Adriana, meanwhile, was being led through the patient advocacy offices by a well-meaning administrator who kept using words like resourceful and compassionate. Monica could practically hear it from across the hallway. The irony was almost too much.
They’d agreed not to mention their relationship to anyone at the hospital. They had different last names. They could give each other space. Passing Adriana in the corridor that afternoon, Monica felt a tiny twist of guilt when her wife smiled and she didn’t return it.
At lunch, Adriana found her in the cafeteria, seated alone with her phone and a salad she wasn’t eating. She sat down across from her, trying for casual.
“We should probably talk about… what this is going to look like,” Adriana said quietly.
Monica didn’t glance up. “What what’s going to look like?”
“Us,” she said, keeping her tone soft. “I know you don’t want to do therapy again, but we can’t keep pretending we’re fine.”
“We’re not pretending,” Monica said flatly. “We’re surviving.”
Adriana’s expression faltered. “That’s not enough.”
“It’s what we’ve got.”
The silence that followed was thick enough to choke on. Adriana stared at her hands for a long moment, then said, “Maybe we just… stop forcing it. You do your thing, I do mine. No expectations, no guilt.”
Monica frowned. “What are you saying?”
“I’m saying maybe we need to give each other space. Be honest about what we want.
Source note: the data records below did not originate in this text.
(* ===== verification/PyNum.v ===== *)
(** * Python numbers

    Floats are a parameter: their type, [float(v)], which may raise (TypeError, ValueError,
    OverflowError for an int beyond the floats), and comparison. So are the generators of
    [random].
    Comparison is partial, as for nan. *)

From S2P Require Import Prelude PyDict PyStr.

Class PyFloats : Type := {
  F : Type;
  py_float : pyval → res F;
  f_cmp : F → F → option comparison;
  py_int : pyval → res Z;   (* int(v) *)
  py_int_int z : py_int (PyInt z) = Ok z
}.

(** [random.Random(seed)] and [rng.random()]. *)
Class PyRandom `{PyFloats} : Type := {
  Rng : Type;
  seeded : pyval → Rng;
  random : Rng → F * Rng
}.

(** The comparison operators by their names; with nan only [!=] holds. *)
Section comparators.
Context `{PF : PyFloats}.

Definition f_eqb (x y : F) : bool := bool_decide (f_cmp x y = Some Eq).
Definition f_ltb (x y : F) : bool := bool_decide (f_cmp x y = Some Lt).
Definition f_gtb (x y : F) : bool := bool_decide (f_cmp x y = Some Gt).

Definition COMPARATORS : pydict string (F → F → bool) :=
  PyDict [("==", f_eqb); ("!=", λ x y, negb (f_eqb x y)); (">", f_gtb);
          (">=", λ x y, f_gtb x y || f_eqb x y); ("<", f_ltb);
          ("<=", λ x y, f_ltb x y || f_eqb x y)].
End comparators.

(** What [except (TypeError, ValueError)] catches; an OverflowError is neither. *)
Definition is_number_error (e : exc) : bool :=
  match e with TypeError _ | ValueError _ => true | _ => false end.

Lemma is_number_error_false e : is_number_error e = false ↔ ∀ m, e ≠ TypeError m ∧ e ≠ ValueError m.
Proof. destruct e; cbn; naive_solver. Qed.

(** A string that counts as true. *)
Definition true_str (v : pyval) : option string :=
  match v with PyStr s => if decide (s = "") then None else Some s | _ => None end.

(** Whole numbers as floats, for examples. *)
Definition whole_float (v : pyval) : res Z :=
  match v with
  | PyInt z => Ok z
  | PyBool b => Ok (if b then 1 else 0)%Z
  | PyStr _ | PyFloat _ => Raise (ValueError "could not convert string to float")
  | _ => Raise (TypeError "float() argument must be a string or a real number")
  end.
Definition whole_floats : PyFloats := {|
  F := Z; py_float := whole_float; f_cmp x y := Some (Z.compare x y); py_int := whole_float;
  py_int_int z := eq_refl
|}.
An open marriage doesn’t have to be a bad thing.”
Monica let out a sharp laugh. “You think sleeping with other people is going to fix this?”
“I think pretending we’re still the same people we were before I messed up isn’t working,” Adriana said quietly. “Maybe if we stop suffocating each other, we can start… forgiving each other.”
Monica stood, tossing her tray into the bin. “You want to fix your guilt by screwing strangers, go ahead. I can’t believe you’re talking to me about this at work.”
“Well, you don’t want to talk about it at home.”
Monica turned, but Adriana’s voice followed — quieter now, breaking just a little.
“Maybe it’s the only way we stop hating each other.”
Monica didn’t answer. She walked out into the hallway, her pulse pounding harder than she wanted to admit.
She told herself she wouldn’t think about it again. She would.
By the end of the week, she’d be the one saying yes.
The next day, Monica drove to work without Adriana. It was bad for the environment but good for their cover story. As Monica waited for a parking spot to become available, she looked down at her phone. Her screensaver was blank. It used to be her wedding photo. She scrolled through her photos and found it again. They were so happy. They thought nothing would ever take it away.
That was before Adriana cheated. Monica looked away in disgust, just in time to see the parking spot that she was waiting for get stolen.
She pulled her car forward. “Hey. I was waiting for that spot.”
“You were on the phone,” a beautiful brunette with piercing blue eyes said. Monica hated her on sight.
“I was responding to an important text,” Monica said, because it was easier than saying she was just wondering why she stayed married.
“On your phone,” the woman responded.
That’s it. Monica was going to hate whoever this was, forever.